• _TASK DIRECTIONS_: Nothing but the lines from the one with "empty, as [init]" down to the one with "as [[_ (called" should be returned, exactly and with both ends included, from the material below.

• _GIVEN DATA_:
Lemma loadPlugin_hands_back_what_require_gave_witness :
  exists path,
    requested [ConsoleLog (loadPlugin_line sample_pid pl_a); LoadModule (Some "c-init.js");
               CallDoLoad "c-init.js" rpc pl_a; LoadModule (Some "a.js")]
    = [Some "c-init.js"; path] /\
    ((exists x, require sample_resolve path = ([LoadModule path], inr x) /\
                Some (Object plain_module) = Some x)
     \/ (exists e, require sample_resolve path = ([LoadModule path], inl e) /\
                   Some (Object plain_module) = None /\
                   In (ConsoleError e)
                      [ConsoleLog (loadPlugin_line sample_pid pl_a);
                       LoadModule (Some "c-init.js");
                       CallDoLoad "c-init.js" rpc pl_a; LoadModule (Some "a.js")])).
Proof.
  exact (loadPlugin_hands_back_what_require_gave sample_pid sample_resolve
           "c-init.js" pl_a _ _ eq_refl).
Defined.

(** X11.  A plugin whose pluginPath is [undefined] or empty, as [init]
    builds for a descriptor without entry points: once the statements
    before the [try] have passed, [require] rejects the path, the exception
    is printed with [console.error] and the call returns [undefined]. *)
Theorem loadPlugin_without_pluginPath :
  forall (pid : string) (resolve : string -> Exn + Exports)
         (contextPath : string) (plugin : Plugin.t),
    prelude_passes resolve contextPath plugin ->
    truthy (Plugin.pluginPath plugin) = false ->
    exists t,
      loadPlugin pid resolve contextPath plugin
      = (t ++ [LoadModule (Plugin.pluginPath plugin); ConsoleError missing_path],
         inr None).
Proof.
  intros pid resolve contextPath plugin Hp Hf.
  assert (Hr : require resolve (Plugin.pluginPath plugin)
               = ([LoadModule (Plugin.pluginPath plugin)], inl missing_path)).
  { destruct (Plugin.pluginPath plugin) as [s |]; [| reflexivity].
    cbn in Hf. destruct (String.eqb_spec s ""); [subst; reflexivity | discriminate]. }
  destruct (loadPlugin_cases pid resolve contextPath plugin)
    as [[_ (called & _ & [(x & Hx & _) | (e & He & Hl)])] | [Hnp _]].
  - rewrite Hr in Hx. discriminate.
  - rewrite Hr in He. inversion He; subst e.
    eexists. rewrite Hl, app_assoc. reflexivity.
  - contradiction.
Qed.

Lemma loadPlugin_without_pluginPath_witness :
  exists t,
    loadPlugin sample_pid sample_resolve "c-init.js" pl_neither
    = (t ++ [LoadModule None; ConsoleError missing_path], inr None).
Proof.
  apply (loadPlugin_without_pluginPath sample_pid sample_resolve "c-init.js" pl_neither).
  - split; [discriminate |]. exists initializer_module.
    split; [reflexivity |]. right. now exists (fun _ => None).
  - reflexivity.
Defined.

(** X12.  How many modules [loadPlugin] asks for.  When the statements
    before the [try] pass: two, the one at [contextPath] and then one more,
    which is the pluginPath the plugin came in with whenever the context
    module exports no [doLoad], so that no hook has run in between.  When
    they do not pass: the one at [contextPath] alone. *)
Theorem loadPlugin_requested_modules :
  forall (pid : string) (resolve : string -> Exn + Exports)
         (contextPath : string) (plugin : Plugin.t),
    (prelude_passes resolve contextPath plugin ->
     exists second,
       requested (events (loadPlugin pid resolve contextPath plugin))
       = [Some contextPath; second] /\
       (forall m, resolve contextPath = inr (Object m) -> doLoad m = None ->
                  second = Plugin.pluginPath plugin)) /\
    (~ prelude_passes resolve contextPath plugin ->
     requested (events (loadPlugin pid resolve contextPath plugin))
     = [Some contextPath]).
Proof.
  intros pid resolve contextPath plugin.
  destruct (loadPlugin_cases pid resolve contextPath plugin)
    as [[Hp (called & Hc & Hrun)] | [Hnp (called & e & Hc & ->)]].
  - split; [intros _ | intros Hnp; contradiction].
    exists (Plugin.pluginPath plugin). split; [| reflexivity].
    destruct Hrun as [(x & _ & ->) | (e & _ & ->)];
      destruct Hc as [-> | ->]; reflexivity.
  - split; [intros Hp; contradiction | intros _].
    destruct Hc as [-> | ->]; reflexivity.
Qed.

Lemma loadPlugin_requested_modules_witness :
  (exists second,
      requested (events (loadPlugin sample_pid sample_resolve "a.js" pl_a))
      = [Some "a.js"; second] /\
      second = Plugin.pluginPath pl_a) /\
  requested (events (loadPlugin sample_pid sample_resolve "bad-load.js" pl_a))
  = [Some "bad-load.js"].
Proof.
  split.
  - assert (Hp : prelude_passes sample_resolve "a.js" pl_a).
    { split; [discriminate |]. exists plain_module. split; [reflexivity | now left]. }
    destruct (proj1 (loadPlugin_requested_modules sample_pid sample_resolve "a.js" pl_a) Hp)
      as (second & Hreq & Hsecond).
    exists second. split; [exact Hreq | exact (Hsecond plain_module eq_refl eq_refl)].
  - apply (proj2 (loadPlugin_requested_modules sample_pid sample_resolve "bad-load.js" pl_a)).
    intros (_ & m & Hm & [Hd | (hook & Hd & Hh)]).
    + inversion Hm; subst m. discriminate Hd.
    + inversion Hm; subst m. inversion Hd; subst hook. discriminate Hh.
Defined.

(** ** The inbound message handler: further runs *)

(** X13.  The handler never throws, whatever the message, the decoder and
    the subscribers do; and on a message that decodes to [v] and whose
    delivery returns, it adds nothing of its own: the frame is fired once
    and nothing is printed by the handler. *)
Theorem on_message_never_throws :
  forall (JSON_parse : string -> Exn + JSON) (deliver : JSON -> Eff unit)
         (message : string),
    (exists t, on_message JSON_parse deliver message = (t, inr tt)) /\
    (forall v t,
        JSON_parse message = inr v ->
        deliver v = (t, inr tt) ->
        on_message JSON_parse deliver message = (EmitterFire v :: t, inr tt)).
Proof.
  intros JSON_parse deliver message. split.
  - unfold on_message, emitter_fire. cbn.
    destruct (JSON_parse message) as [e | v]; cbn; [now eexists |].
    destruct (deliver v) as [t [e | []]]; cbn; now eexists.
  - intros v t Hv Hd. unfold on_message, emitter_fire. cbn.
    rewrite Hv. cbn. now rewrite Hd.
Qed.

* * *

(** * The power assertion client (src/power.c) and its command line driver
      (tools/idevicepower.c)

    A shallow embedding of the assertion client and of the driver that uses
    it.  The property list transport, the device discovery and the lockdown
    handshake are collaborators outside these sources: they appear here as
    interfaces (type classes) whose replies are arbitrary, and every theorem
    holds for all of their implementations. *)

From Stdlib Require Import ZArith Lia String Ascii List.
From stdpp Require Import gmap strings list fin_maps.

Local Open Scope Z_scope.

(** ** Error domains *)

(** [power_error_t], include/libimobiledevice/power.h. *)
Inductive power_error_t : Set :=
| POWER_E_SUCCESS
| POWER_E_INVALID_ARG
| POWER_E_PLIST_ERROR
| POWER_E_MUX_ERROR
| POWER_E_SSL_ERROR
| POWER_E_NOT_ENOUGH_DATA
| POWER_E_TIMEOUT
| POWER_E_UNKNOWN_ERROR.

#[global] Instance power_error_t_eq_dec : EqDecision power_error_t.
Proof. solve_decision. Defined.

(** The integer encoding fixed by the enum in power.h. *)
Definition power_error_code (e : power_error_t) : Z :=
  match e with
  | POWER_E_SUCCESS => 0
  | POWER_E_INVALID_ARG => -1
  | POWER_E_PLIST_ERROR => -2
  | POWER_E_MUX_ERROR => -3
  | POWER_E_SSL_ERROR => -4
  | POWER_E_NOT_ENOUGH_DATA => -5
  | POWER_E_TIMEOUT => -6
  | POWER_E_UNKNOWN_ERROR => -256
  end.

• _RESULT FOR THIS TASK_:
(** X11.  A plugin whose pluginPath is [undefined] or empty, as [init]
    builds for a descriptor without entry points: once the statements
    before the [try] have passed, [require] rejects the path, the exception
    is printed with [console.error] and the call returns [undefined]. *)
Theorem loadPlugin_without_pluginPath :
  forall (pid : string) (resolve : string -> Exn + Exports)
         (contextPath : string) (plugin : Plugin.t),
    prelude_passes resolve contextPath plugin ->
    truthy (Plugin.pluginPath plugin) = false ->
    exists t,
      loadPlugin pid resolve contextPath plugin
      = (t ++ [LoadModule (Plugin.pluginPath plugin); ConsoleError missing_path],
         inr None).
Proof.
  intros pid resolve contextPath plugin Hp Hf.
  assert (Hr : require resolve (Plugin.pluginPath plugin)
               = ([LoadModule (Plugin.pluginPath plugin)], inl missing_path)).
  { destruct (Plugin.pluginPath plugin) as [s |]; [| reflexivity].
    cbn in Hf. destruct (String.eqb_spec s ""); [subst; reflexivity | discriminate]. }
  destruct (loadPlugin_cases pid resolve contextPath plugin)
    as [[_ (called & _ & [(x & Hx & _) | (e & He & Hl)])] | [Hnp _]].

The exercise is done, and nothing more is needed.